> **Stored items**
******

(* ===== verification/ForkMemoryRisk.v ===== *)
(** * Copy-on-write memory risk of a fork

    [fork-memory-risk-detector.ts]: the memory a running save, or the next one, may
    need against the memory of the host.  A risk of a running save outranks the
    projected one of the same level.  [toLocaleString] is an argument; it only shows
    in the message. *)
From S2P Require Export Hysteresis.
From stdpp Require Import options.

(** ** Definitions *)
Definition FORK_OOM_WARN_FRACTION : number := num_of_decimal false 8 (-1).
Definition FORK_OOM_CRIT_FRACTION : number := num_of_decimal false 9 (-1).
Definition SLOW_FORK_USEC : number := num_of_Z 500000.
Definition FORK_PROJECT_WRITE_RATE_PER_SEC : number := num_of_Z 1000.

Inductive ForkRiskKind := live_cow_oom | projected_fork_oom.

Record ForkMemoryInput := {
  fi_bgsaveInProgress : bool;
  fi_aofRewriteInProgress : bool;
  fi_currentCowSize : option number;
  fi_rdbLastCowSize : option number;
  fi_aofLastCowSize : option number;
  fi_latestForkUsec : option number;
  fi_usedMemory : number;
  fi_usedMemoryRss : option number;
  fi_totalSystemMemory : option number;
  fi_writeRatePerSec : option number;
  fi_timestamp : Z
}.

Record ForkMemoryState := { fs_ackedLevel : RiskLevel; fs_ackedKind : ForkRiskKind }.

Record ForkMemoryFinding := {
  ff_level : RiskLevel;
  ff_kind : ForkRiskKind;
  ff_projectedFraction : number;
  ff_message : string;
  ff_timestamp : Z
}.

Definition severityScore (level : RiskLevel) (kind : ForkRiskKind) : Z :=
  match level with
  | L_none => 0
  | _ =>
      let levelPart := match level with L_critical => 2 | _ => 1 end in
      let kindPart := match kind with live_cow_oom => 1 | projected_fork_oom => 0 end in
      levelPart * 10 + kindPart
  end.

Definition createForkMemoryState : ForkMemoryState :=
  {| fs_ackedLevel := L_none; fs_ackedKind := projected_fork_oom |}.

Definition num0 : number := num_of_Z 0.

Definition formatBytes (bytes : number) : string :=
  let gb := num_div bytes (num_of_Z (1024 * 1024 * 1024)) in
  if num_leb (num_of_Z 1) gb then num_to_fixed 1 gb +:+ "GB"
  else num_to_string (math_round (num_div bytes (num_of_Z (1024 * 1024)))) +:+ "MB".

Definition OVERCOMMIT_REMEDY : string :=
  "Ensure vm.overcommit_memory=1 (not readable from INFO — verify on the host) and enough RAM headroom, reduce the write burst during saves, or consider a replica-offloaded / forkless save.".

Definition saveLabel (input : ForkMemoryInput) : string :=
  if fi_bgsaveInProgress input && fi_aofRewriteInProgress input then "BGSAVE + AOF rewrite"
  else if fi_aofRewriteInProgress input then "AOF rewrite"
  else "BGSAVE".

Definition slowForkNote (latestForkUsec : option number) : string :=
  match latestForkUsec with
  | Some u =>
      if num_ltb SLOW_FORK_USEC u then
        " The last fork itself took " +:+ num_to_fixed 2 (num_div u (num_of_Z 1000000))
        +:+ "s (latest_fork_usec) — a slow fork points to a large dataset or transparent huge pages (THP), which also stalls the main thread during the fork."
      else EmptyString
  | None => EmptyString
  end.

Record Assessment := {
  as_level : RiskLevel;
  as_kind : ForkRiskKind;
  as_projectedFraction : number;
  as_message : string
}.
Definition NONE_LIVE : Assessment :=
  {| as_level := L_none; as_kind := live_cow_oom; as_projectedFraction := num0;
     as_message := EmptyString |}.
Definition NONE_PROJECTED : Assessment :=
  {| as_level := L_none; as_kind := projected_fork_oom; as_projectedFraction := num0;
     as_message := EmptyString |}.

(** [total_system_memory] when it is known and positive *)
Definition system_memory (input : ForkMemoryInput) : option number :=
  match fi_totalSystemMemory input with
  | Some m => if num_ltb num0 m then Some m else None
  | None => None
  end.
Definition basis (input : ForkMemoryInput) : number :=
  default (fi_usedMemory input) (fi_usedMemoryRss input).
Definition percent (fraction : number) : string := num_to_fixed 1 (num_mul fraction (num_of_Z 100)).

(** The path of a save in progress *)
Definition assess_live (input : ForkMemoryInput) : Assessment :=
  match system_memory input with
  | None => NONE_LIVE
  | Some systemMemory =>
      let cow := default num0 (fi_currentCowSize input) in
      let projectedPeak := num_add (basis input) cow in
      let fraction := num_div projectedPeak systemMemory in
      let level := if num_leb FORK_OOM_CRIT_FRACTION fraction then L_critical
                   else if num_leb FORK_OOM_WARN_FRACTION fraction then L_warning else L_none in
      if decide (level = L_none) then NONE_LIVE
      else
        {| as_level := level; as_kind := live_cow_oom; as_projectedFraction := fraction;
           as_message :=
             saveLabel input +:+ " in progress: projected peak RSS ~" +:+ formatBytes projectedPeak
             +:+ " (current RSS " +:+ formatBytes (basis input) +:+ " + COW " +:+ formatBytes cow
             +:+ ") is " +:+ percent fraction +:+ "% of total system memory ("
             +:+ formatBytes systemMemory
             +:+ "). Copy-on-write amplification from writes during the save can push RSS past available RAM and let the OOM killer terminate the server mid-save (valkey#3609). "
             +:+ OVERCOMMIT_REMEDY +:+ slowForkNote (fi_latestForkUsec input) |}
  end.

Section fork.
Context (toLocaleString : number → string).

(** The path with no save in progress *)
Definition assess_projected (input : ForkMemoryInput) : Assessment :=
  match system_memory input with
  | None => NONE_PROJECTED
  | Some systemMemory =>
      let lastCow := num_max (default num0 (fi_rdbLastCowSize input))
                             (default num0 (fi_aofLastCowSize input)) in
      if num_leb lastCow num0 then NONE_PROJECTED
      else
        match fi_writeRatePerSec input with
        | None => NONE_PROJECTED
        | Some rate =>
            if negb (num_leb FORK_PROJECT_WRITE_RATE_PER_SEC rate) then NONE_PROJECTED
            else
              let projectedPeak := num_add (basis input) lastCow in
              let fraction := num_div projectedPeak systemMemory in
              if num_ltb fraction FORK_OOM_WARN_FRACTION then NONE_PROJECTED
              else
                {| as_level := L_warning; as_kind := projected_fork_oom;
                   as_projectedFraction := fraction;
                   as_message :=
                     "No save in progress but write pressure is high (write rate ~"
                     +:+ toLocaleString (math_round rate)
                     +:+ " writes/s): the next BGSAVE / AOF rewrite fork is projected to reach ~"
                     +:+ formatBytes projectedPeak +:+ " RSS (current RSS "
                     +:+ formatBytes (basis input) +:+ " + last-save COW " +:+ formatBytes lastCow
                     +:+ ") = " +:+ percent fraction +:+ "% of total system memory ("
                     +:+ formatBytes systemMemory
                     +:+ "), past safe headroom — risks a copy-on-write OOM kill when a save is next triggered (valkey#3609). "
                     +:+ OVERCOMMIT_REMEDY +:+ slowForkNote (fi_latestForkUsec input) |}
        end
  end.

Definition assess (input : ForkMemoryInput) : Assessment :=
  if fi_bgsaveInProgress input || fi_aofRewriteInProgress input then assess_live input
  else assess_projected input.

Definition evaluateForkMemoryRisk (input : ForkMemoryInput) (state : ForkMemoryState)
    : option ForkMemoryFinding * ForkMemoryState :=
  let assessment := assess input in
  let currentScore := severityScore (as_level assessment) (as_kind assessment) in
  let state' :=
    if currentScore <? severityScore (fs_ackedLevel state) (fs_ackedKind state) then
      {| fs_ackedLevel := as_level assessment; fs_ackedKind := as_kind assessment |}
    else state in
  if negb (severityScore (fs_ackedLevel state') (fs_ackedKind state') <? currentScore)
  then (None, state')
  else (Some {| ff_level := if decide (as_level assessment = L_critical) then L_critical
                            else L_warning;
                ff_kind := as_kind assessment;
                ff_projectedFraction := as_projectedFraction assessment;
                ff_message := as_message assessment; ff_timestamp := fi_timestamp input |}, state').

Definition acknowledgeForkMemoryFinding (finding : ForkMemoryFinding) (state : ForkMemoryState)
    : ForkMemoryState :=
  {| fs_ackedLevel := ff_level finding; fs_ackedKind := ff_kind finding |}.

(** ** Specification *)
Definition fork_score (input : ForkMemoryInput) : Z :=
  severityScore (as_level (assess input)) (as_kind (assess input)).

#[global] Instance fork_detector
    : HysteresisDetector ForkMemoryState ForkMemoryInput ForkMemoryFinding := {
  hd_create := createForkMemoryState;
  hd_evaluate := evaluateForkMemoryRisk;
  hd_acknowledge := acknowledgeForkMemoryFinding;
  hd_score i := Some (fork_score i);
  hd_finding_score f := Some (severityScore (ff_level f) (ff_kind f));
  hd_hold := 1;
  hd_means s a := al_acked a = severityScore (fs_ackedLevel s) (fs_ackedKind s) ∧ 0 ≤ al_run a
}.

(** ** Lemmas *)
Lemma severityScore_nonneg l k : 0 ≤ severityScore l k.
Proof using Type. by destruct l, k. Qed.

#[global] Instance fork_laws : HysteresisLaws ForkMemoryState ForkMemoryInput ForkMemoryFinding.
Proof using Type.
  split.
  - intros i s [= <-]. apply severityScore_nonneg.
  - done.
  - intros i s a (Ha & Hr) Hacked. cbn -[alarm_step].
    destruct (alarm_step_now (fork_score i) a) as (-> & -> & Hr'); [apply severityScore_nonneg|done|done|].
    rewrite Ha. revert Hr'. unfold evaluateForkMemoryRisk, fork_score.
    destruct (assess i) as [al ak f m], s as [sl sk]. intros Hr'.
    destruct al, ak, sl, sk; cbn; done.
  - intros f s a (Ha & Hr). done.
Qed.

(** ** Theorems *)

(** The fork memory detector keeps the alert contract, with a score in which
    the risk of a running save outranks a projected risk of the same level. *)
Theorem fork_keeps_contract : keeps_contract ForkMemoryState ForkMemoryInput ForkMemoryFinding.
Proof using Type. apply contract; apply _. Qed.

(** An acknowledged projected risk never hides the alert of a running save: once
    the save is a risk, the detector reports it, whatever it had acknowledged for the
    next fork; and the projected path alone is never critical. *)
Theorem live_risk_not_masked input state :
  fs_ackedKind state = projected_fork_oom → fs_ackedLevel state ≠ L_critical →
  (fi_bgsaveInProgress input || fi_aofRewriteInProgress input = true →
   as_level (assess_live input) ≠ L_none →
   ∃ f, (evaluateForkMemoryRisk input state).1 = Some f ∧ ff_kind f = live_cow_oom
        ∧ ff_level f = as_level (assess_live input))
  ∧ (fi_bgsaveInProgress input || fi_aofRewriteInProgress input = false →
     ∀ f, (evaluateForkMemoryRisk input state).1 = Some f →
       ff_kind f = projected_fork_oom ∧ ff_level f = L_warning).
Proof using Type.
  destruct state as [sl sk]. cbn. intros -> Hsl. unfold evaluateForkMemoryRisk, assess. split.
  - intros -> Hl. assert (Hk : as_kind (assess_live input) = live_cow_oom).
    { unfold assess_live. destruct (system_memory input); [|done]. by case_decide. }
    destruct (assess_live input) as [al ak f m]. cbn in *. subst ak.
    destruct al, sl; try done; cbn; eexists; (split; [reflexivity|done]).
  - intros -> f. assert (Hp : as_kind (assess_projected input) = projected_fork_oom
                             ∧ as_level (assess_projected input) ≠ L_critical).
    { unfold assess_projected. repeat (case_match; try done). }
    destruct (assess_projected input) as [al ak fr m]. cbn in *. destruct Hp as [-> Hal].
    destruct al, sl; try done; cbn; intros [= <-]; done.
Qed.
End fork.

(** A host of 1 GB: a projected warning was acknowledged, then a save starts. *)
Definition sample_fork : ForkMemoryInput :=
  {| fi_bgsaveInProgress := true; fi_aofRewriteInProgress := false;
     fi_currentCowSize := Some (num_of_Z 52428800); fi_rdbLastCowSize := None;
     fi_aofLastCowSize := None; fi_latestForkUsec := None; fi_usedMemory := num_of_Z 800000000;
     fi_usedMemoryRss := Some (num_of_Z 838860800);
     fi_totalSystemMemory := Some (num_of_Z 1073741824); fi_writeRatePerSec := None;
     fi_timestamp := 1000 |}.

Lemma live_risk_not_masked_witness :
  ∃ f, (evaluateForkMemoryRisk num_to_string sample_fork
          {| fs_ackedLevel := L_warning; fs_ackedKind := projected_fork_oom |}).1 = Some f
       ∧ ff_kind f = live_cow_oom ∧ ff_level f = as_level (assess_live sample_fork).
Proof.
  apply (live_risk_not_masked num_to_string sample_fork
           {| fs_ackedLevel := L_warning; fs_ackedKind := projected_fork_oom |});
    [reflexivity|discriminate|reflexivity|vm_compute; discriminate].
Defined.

******

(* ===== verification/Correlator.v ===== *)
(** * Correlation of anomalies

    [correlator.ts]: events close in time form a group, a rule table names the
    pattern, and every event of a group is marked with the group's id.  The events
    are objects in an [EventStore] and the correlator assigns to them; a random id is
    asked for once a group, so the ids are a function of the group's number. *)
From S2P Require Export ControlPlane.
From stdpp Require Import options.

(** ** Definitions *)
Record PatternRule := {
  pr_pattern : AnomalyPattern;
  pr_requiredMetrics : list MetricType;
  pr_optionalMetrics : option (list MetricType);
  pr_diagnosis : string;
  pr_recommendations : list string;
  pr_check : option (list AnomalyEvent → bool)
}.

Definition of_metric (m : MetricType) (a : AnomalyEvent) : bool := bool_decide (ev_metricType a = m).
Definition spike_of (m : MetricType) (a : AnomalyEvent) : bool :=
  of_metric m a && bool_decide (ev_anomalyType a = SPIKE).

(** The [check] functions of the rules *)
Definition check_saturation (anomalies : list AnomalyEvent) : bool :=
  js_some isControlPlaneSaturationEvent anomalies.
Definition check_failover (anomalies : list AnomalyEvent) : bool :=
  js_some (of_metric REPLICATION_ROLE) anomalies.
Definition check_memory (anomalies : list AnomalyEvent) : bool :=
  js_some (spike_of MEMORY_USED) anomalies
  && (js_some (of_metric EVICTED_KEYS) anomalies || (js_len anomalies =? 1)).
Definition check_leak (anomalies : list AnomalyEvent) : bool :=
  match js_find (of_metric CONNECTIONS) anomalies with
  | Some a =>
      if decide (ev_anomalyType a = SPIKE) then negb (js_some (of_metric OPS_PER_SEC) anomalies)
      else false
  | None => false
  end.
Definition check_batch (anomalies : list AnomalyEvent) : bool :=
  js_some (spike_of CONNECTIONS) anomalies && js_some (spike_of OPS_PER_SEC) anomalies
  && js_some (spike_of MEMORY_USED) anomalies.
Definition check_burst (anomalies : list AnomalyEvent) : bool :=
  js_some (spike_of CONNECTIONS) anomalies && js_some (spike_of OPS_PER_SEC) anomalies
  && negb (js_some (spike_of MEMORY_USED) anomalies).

******

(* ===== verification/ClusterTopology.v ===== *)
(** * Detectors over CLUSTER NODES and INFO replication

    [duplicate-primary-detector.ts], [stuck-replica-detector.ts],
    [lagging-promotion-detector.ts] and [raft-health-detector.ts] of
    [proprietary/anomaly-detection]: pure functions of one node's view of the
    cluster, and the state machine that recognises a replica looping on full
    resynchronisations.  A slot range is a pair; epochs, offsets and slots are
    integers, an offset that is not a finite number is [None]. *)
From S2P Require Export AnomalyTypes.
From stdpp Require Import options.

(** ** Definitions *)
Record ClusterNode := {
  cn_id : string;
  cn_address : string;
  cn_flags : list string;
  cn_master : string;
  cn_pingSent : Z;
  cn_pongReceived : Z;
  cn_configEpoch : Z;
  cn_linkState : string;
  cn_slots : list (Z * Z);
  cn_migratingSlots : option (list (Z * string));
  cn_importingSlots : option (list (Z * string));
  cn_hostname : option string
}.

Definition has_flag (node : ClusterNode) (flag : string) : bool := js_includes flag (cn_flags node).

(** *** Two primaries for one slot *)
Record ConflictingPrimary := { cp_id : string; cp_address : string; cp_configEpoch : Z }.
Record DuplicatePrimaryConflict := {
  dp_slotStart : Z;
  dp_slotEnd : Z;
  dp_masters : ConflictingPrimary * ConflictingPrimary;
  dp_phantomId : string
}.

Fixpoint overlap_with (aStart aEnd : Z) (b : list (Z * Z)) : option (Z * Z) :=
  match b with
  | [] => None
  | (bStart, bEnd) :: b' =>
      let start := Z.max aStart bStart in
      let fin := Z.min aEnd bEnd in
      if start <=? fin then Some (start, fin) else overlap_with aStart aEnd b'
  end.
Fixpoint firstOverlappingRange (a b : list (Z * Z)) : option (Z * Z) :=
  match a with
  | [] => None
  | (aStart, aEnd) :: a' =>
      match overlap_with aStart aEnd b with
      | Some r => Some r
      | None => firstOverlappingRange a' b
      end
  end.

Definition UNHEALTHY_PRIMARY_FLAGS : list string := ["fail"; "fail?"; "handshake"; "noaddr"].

******

> **Work required**
Retype, exactly and in full, the lines above from the one containing "of_metric m a" through the one containing "Definition check_batch (anomalies".

> **Reply to the exercise**
  of_metric m a && bool_decide (ev_anomalyType a = SPIKE).

(** The [check] functions of the rules *)
Definition check_saturation (anomalies : list AnomalyEvent) : bool :=
  js_some isControlPlaneSaturationEvent anomalies.
Definition check_failover (anomalies : list AnomalyEvent) : bool :=
  js_some (of_metric REPLICATION_ROLE) anomalies.
Definition check_memory (anomalies : list AnomalyEvent) : bool :=
  js_some (spike_of MEMORY_USED) anomalies
  && (js_some (of_metric EVICTED_KEYS) anomalies || (js_len anomalies =? 1)).
Definition check_leak (anomalies : list AnomalyEvent) : bool :=
  match js_find (of_metric CONNECTIONS) anomalies with
  | Some a =>
      if decide (ev_anomalyType a = SPIKE) then negb (js_some (of_metric OPS_PER_SEC) anomalies)
      else false
  | None => false
  end.
Definition check_batch (anomalies : list AnomalyEvent) : bool :=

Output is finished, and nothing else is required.